Cet écart par touches successives finit par dessiner un paysage, et la géographie préférentielle de chacun des deux pays. Cette géographie élective vient de conduire Dilma Rousseff chez l’un des potentats africains les plus discutés, Obiang Nguema Mbasogo de Guinée Equatoriale. Elle était, c’est vrai en bonne compagnie, avec la secrétaire générale de l’Union africaine, le secrétaire général de l’Unasur (2), les présidents d’Afrique du Sud, du Nigéria, du Cameroun, du Gabon, d’Angola, du Bénin, du Burundi, de Côte d’Ivoire, du Congo, d’Argentine, de Bolivie, du Cap-Vert, d’Equateur, d’Ethiopie, du Malawi, de Saint-Thomas et Prince, de Somalie, du Soudan, du Swaziland, du Sénégal, du Surinam.
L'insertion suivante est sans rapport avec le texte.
(* ===== verification/ApiLifespan.v ===== *)
(** Start-up and shutdown of the API process: [lifespan] of [src/system/api_server.py]
    over the settings it reads, the constructors it calls and what can go wrong in them,
    and what it means for the durable-job endpoints. *)
From S2P Require Import Prelude PyVal Tasks Config GrpcWorker World GrpcPool GrpcPoolFacts JobStore JobGateway ApiServer.

(** ** Settings and state *)

(** The environment variables [lifespan] and the constructors it calls read. *)
Record api_settings := mkApiSettings {
  se_jobs_enabled : option string;      (* SYNTHX_JOBS_ENABLED *)
  se_use_grpc : option string;          (* USE_GRPC *)
  se_token : option string;             (* INFERENCE_SERVICE_TOKEN *)
  se_database_url : option string;      (* DATABASE_URL *)
  se_max_inflight : option string;      (* SYNTHX_JOBS_MAX_INFLIGHT *)
  se_static_workers : option string;    (* STATIC_WORKERS *)
  se_capabilities : option string;      (* WORKER_CAPABILITIES *)
}.

Definition JOBS_ENABLED (se : api_settings) : bool :=
  bool_decide (default "0" (se_jobs_enabled se) = "1")%string.
Definition USE_GRPC (se : api_settings) : bool :=
  bool_decide (default "0" (se_use_grpc se) = "1")%string || JOBS_ENABLED se.

(** What the machine does: the database driver imports, discovery connects, the threads
    of the scheduler and of the gateway start, stopping the pool returns. *)
Record start_obs := mkStartObs {
  so_driver : bool;
  so_discovery : bool;
  so_scheduler : bool;
  so_gateway : bool;
  so_pool_stop : bool;
}.

Inductive part_life := Unmade | Made | Up | Down.

#[export] Instance part_life_eq_dec : EqDecision part_life.
Proof. solve_decision. Defined.

(** The module's globals. *)
Record api_app := mkApp {
  ap_config : SystemConfig;
  ap_token : option string;                        (* _jobs_token *)
  ap_queue : option Z;                             (* _task_queue, by its capacity *)
  ap_pool : part_life;                                  (* _worker_pool *)
  ap_static : option (list (string * string));     (* its static members *)
  ap_scheduler : part_life;                             (* _scheduler *)
  ap_gateway : option (gateway_config * part_life);     (* _job_gateway *)
}.

Definition app_imported (c : SystemConfig) : api_app := mkApp c None None Unmade None Unmade None.

Definition with_app_token (t : option string) (a : api_app) : api_app :=
  mkApp (ap_config a) t (ap_queue a) (ap_pool a) (ap_static a) (ap_scheduler a) (ap_gateway a).
Definition with_app_config (c : SystemConfig) (a : api_app) : api_app :=
  mkApp c (ap_token a) (ap_queue a) (ap_pool a) (ap_static a) (ap_scheduler a) (ap_gateway a).
Definition with_app_queue (q : Z) (a : api_app) : api_app :=
  mkApp (ap_config a) (ap_token a) (Some q) (ap_pool a) (ap_static a) (ap_scheduler a) (ap_gateway a).
Definition with_app_pool (p : part_life) (st : option (list (string * string))) (a : api_app) : api_app :=
  mkApp (ap_config a) (ap_token a) (ap_queue a) p st (ap_scheduler a) (ap_gateway a).
Definition with_app_scheduler (l : part_life) (a : api_app) : api_app :=
  mkApp (ap_config a) (ap_token a) (ap_queue a) (ap_pool a) (ap_static a) l (ap_gateway a).
Definition with_app_gateway (g : option (gateway_config * part_life)) (a : api_app) : api_app :=
  mkApp (ap_config a) (ap_token a) (ap_queue a) (ap_pool a) (ap_static a) (ap_scheduler a) g.

(** ** Start-up: an exception leaves the globals as they are by then. *)

Definition Lifespan (A : Type) : Type := api_app → (A + string) * api_app.
#[export] Instance l_ret : MRet Lifespan := λ A a s, (inl a, s).
#[export] Instance l_bind : MBind Lifespan := λ A B k m s,
  let '(r, s) := m s in match r with inl a => k a s | inr e => (inr e, s) end.

Definition l_raise {A} (msg : string) : Lifespan A := λ s, (inr msg, s).
Definition l_set (f : api_app → api_app) : Lifespan unit := λ s, (inl tt, f s).
Definition l_get : Lifespan api_app := λ s, (inl s, s).
Definition l_sum {A} (r : A + string) : Lifespan A := λ s, (r, s).

Definition truthy_env (v : option string) : bool := negb (bool_decide (default EmptyString v = EmptyString)).

Section lifespan.
Context (env : environment) (se : api_settings) (so : start_obs).

(** The durable-job part: the token, the store, batches of one. *)
Definition lifespan_jobs : Lifespan unit :=
  if JOBS_ENABLED se then
    l_set (with_app_token (se_token se)) ;;
    (if truthy_env (se_token se) then mret tt
     else l_raise "INFERENCE_SERVICE_TOKEN is required for durable jobs") ;;
    (if truthy_env (se_database_url se) then mret tt
     else l_raise "DATABASE_URL is required for durable jobs") ;;
    (if so_driver so then mret tt else l_raise "No module named 'psycopg'") ;;
    l_set (λ a, with_app_config (config_update [KwBatchSize 1] (ap_config a)).1 a)
  else mret tt.

(** [JobGateway(job_store, _task_queue, max_inflight=int(...))]. *)
Definition lifespan_gateway : Lifespan (option gateway_config) :=
  if JOBS_ENABLED se then
    match py_int_of (default "1"%string (se_max_inflight se)) with
    | None => l_raise "invalid literal for int() with base 10"
    | Some n =>
        let cfg := mkGatewayConfig 120 30 5 (1#2) n in
        match gateway_config_error cfg with
        | Some msg => l_raise msg
        | None => mret (Some cfg)
        end
    end
  else mret None.

(** [GrpcWorkerPool(...)] or [WorkerPool()], and its [start]. *)
Definition lifespan_pool : Lifespan unit :=
  if USE_GRPC se then
    members ← l_sum (static_workers env PyNone (se_static_workers se));
    _ ← l_sum (read_capabilities env (se_capabilities se));
    l_set (with_app_pool Made members) ;;
    (if match members with Some _ => true | None => so_discovery so end
     then l_set (with_app_pool Up members) else l_raise "discovery failed to start")
  else l_set (with_app_pool Up None).

(** [lifespan] up to its [yield]. *)
Definition lifespan_enter : Lifespan unit :=
  lifespan_jobs ;;
  a ← l_get;
  l_set (with_app_queue (max_queue_size (ap_config a))) ;;
  job_gateway ← lifespan_gateway;
  lifespan_pool ;;
  l_set (with_app_scheduler Made) ;;
  (if so_scheduler so then l_set (with_app_scheduler Up) else l_raise "can't start new thread") ;;
  match job_gateway with
  | None => mret tt
  | Some cfg =>
      l_set (with_app_gateway (Some (cfg, Made))) ;;
      (if so_gateway so then l_set (with_app_gateway (Some (cfg, Up))) else l_raise "can't start new thread")
  end.

(** After the [yield]: the gateway leaves its leases in SQL, then the scheduler and the
    pool stop. *)
Definition lifespan_exit : Lifespan unit :=
  l_set (with_app_gateway None) ;;
  l_set (with_app_token None) ;;
  l_set (with_app_scheduler Down) ;;
  (if so_pool_stop so then l_set (λ a, with_app_pool Down (ap_static a) a)
   else l_raise "stopping the pool failed").

(** ** What start-up guarantees *)

(** The conditions of a successful start. *)
Definition jobs_ready : bool :=
  truthy_env (se_token se) && truthy_env (se_database_url se) && so_driver so &&
  match py_int_of (default "1"%string (se_max_inflight se)) with Some n => 1 <=? n | None => false end &&
  so_gateway so.

Definition pool_ready : bool :=
  negb (USE_GRPC se) ||
  match static_workers env PyNone (se_static_workers se), read_capabilities env (se_capabilities se) with
  | inl (Some _), inl _ => true
  | inl None, inl _ => so_discovery so
  | _, _ => false
  end.

Definition can_start : bool :=
  (negb (JOBS_ENABLED se) || jobs_ready) && pool_ready && so_scheduler so.

(** A process that serves: everything it has runs, and it has a durable-job gateway, with
    a token and one task per batch, exactly when jobs are enabled. *)
Definition serving (c : SystemConfig) (a : api_app) : Prop :=
  ap_pool a = Up ∧ ap_scheduler a = Up ∧ ap_queue a = Some (max_queue_size c) ∧
  if JOBS_ENABLED se then
    ap_token a = se_token se ∧ truthy_env (ap_token a) = true ∧
    ap_config a = (config_update [KwBatchSize 1] c).1 ∧
    ∃ cfg, ap_gateway a = Some (cfg, Up) ∧ gateway_config_error cfg = None
  else ap_token a = None ∧ ap_config a = c ∧ ap_gateway a = None.

Lemma gateway_config_inflight n :
  gateway_config_error (mkGatewayConfig 120 30 5 (1#2) n) = None ↔ 1 <= n.
Proof using.
  unfold gateway_config_error. cbn -[Z.ltb]. destruct (n <? 1) eqn:E; zbool; simpl; split; (done || lia).
Qed.

(** [lifespan_enter] after the part that only durable jobs need. *)
Lemma lifespan_enter_spec c :
  match lifespan_enter (app_imported c) with
  | (inl _, a) => can_start = true ∧ serving c a
  | (inr _, a) => can_start = false ∧ (∀ cfg, ap_gateway a ≠ Some (cfg, Up)) ∧
      (JOBS_ENABLED se = false → ap_token a = None ∧ ap_gateway a = None)
  end.
Proof using.
  unfold can_start, jobs_ready, pool_ready, serving, lifespan_enter, lifespan_jobs, lifespan_gateway, lifespan_pool.
  destruct (JOBS_ENABLED se) eqn:Ej.
  - assert (USE_GRPC se = true) as -> by (unfold USE_GRPC; by rewrite Ej, orb_true_r).
    unfold mbind, l_bind, l_set, l_get, l_sum, l_raise, mret, l_ret.
    destruct (truthy_env (se_token se)) eqn:Et; simpl; [|split_and!; done].
    destruct (truthy_env (se_database_url se)); simpl; [|split_and!; done].
    destruct (so_driver so); simpl; [|split_and!; done].
    destruct (py_int_of _) as [n|]; simpl; [|split_and!; done].
    pose proof (gateway_config_inflight n) as Hn.
    destruct (gateway_config_error _) as [msg|] eqn:Eg; simpl.
    { destruct (1 <=? n) eqn:E1; zbool; [|simpl; split_and!; done]. apply Hn in E1. done. }
    rewrite (proj2 (Z.leb_le 1 n)) by (by apply Hn). simpl.
    destruct (static_workers env PyNone (se_static_workers se)) as [[st|]|e]; simpl;
      [..|rewrite ?andb_false_r; split_and!; done].
    all: destruct (read_capabilities env (se_capabilities se)) as [caps|e]; simpl;
      [|rewrite ?andb_false_r; split_and!; done].
    all: destruct (so_discovery so), (so_scheduler so), (so_gateway so); simpl;
      try (split_and!; done).
    all: destruct c; split_and!; try done; by eexists.
  - unfold mbind, l_bind, l_set, l_get, l_sum, l_raise, mret, l_ret.
    destruct (USE_GRPC se); simpl.
    2:{ destruct (so_scheduler so); simpl; split_and!; done. }
    destruct (static_workers env PyNone (se_static_workers se)) as [[st|]|e]; simpl;
      [..|rewrite ?andb_false_r; split_and!; done].
    all: destruct (read_capabilities env (se_capabilities se)) as [caps|e]; simpl;
      [|rewrite ?andb_false_r; split_and!; done].
    all: destruct (so_discovery so), (so_scheduler so); simpl; split_and!; done.
Qed.

(** Start-up is all or nothing for durable jobs: [lifespan] comes up exactly when the
    settings are complete and well formed and the machine cooperates; then the queue, the
    pool and the scheduler run, and the gateway too, with its token and one task per
    batch, exactly when jobs are enabled; otherwise it raises and no gateway runs. *)
Theorem lifespan_starts_or_refuses c :
  match lifespan_enter (app_imported c) with
  | (inl _, a) => can_start = true ∧ serving c a
  | (inr _, a) => can_start = false ∧ (∀ cfg, ap_gateway a ≠ Some (cfg, Up)) ∧
      (JOBS_ENABLED se = false → ap_token a = None ∧ ap_gateway a = None)
  end.
Proof using. apply lifespan_enter_spec. Qed.

(** ** The durable-job endpoints over the life of the process *)

Definition jobs_auth (a : api_app) (header : option string) : option api_result :=
  require_jobs_auth (match ap_gateway a with Some _ => true | None => false end) (ap_token a) header.

(** The states a process that came up passes through. *)
Inductive reached (c : SystemConfig) : api_app → Prop :=
| reached_import : reached c (app_imported c)
| reached_up a : lifespan_enter (app_imported c) = (inl tt, a) → reached c a
| reached_exit a r a' : reached c a → lifespan_exit a = (r, a') → reached c a'.

(** A durable job is only served by a running gateway: in every state the process
    reaches, before start-up, while it serves and after shutdown, even one that failed, a
    request that passes the check of the job endpoints carries the configured token, and
    the gateway it reaches is up. *)
Theorem jobs_only_while_serving c a header :
  reached c a → jobs_auth a header = None →
  JOBS_ENABLED se = true ∧ serving c a ∧
  ∃ tok, se_token se = Some tok ∧ tok ≠ EmptyString ∧ header = Some ("Bearer " +:+ tok)%string.
Proof using.
  intros Hr Hauth. assert (serving c a ∨ (ap_gateway a = None ∧ ap_token a = None)) as [Hs|[Hg Ht]].
  { destruct Hr as [|a Ha|a r a' _ Hx]; [by right| |right].
    - pose proof (lifespan_enter_spec c) as H. rewrite Ha in H. left. apply H.
    - unfold lifespan_exit, mbind, l_bind, l_set, l_raise in Hx.
      destruct (so_pool_stop so); simplify_eq/=; done. }
  2:{ unfold jobs_auth in Hauth. by rewrite Hg, Ht in Hauth. }
  pose proof Hs as (_ & _ & _ & Hj). unfold jobs_auth, require_jobs_auth in Hauth.
  destruct (JOBS_ENABLED se).
  - destruct Hj as (Ht & _ & _ & cfg & Hg & _). rewrite Hg, Ht in Hauth.
    destruct (se_token se) as [tok|]; [|done]. simpl in Hauth.
    destruct (bool_decide (tok = EmptyString)) eqn:Ee; [done|]. zbool.
    destruct (bool_decide (default EmptyString header = _)) eqn:Eh; [|done]. zbool.
    split_and!; [done|done|]. exists tok. split_and!; try done.
    destruct header as [h|]; simpl in Eh; [by subst|]. done.
  - destruct Hj as (Ht & _ & _). by rewrite Ht in Hauth.
Qed.
End lifespan.

(** ** A process with durable jobs, up and shut down *)
Definition sample_settings : api_settings :=
  mkApiSettings (Some "1") None (Some "secret") (Some "postgres://db") (Some " 4 ") None None.
Definition sample_start_obs : start_obs := mkStartObs true true true true true.

Definition sample_up : api_app := (lifespan_enter sample_env sample_settings sample_start_obs (app_imported default_config)).2.
Definition sample_down : api_app := (lifespan_exit sample_start_obs sample_up).2.

Lemma jobs_only_while_serving_witness :
  jobs_auth sample_up (Some "Bearer secret"%string) = None ∧
  serving sample_settings default_config sample_up ∧
  jobs_auth sample_down (Some "Bearer secret"%string) ≠ None.
Proof.
  assert (lifespan_enter sample_env sample_settings sample_start_obs (app_imported default_config) = (inl tt, sample_up)) as Hup
    by (vm_compute; reflexivity).
  assert (jobs_auth sample_up (Some "Bearer secret"%string) = None) as Ha by (vm_compute; reflexivity).
  split; [exact Ha|]. split; [|vm_compute; discriminate].
  apply (jobs_only_while_serving sample_env sample_settings sample_start_obs default_config sample_up
    (Some "Bearer secret"%string)); [|exact Ha].
  by apply reached_up.
Defined.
L’enjeu, la recomposition de la gouvernance mondiale, est passé sur bien des préventions. Le ministre français des Affaires étrangères a de son côté privilégié pour son premier périple latino-américain trois pays membres de l’Alliance du Pacifique, fraîchement constituée, en juin 2012, le Pérou, Panama et la Colombie. Ces trois pays ont pris, il est vrai, une orientation clairement occidentale. Ils ont signé des accords de libre-échange avec les Etats-Unis et l’Union européenne. Ils présentent plus de garanties juridiques pour les investisseurs extérieurs que les pays de l’Alliance bolivarienne des Amériques. Ces pays, qui plus est, vivent une période d’euphorie économique spectaculaire.

Tout cela ne répond sans doute pas à une intentionnalité maligne. Mais les faits sont têtus et renvoient aux courants de fond qui poussent les grands timoniers à en suivre l’élan pour diriger les vaisseaux nationaux dont ils ont la responsabilité. Le Brésil surfe sur la vague de l’émergence avec des partenaires, les BRICS, les pays de l’ASA, partageant cette ambition. La France est soumise aux contraintes européennes et à l’offre d’intégration à l’ALENA offerte par le président des Etats-Unis.